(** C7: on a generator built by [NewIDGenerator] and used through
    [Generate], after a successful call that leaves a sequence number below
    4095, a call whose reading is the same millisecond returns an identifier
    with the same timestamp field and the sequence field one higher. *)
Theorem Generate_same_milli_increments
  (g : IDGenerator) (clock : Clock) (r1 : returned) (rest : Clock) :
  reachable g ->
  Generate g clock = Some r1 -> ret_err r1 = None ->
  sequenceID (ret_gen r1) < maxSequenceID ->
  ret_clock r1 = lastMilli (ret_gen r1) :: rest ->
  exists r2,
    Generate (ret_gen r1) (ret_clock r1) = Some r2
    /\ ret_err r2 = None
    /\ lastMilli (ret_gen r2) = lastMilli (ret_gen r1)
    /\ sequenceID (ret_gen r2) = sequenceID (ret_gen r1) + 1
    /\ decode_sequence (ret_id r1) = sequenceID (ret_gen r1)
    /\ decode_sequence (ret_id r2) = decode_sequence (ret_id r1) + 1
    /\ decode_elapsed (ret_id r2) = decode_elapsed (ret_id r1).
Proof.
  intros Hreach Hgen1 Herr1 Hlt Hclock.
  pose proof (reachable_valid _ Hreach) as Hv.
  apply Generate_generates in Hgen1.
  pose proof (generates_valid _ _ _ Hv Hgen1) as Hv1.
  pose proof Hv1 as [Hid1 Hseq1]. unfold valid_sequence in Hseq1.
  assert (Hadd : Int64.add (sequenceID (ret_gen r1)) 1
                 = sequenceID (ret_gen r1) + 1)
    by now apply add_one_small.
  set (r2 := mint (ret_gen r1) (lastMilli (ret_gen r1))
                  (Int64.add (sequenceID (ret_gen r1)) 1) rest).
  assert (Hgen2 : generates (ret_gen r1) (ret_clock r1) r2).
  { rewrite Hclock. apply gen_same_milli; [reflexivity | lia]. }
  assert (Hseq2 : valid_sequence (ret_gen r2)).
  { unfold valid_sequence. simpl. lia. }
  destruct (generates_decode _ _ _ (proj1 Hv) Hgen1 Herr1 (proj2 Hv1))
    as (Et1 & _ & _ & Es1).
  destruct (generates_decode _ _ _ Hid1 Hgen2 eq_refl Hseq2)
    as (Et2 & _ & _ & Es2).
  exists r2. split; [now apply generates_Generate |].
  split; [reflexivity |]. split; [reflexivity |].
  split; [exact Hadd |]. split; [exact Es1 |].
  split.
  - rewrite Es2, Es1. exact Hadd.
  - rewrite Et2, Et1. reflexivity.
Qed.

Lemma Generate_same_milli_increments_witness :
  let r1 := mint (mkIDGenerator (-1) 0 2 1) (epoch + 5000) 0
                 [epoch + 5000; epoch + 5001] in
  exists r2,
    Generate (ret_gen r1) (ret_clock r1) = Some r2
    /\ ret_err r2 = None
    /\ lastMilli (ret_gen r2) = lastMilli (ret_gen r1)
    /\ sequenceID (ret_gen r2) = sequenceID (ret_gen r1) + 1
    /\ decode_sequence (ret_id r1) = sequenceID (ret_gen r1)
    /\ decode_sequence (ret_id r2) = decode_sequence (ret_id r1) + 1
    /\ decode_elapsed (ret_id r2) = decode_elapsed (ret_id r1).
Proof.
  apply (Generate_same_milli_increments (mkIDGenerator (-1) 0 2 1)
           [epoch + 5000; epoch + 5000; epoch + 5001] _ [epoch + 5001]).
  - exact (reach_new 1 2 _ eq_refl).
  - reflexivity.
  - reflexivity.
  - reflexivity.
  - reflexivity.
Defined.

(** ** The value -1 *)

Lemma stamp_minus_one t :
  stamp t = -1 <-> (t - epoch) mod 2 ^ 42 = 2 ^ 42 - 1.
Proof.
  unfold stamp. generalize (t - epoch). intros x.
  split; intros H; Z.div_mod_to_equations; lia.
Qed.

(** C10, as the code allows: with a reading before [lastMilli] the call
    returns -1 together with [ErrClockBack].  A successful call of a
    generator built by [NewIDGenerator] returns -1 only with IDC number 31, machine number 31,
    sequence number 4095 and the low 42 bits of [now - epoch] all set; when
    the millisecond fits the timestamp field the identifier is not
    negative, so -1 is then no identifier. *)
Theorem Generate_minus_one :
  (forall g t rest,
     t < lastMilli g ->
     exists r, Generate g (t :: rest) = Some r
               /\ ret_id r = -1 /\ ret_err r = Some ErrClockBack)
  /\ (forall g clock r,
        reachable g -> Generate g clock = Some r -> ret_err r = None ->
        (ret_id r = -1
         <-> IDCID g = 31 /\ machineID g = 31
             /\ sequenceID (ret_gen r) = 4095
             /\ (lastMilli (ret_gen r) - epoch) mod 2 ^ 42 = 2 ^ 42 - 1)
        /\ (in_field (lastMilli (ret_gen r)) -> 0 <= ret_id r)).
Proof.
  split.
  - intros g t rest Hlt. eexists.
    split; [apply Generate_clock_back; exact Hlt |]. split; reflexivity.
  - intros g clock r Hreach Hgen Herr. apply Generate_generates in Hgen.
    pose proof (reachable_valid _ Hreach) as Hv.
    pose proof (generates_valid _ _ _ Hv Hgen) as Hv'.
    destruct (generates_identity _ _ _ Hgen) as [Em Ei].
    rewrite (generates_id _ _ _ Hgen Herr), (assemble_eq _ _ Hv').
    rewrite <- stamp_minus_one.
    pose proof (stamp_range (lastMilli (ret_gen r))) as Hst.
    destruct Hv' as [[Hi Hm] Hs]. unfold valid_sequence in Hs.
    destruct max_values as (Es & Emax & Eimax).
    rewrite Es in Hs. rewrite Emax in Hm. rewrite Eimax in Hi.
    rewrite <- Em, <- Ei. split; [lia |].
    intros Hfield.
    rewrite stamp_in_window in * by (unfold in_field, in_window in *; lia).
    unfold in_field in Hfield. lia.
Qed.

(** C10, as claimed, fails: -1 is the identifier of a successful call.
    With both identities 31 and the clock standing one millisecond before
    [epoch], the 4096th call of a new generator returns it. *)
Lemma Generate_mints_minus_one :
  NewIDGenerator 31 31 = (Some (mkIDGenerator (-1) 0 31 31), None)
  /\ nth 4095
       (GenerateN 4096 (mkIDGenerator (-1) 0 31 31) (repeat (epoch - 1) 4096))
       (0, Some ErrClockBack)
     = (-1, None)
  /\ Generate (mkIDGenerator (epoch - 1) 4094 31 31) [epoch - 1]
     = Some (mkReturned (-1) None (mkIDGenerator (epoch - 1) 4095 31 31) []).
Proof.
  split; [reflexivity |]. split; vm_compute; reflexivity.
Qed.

++++++++++++++++++++

All lines in the records that contain "intros" are to be copied and returned.

Expected output:
  intros Hreach Hgen1 Herr1 Hlt Hclock.
  unfold stamp. generalize (t - epoch). intros x.
  split; intros H; Z.div_mod_to_equations; lia.
  - intros g t rest Hlt. eexists.
  - intros g clock r Hreach Hgen Herr. apply Generate_generates in Hgen.
    intros Hfield.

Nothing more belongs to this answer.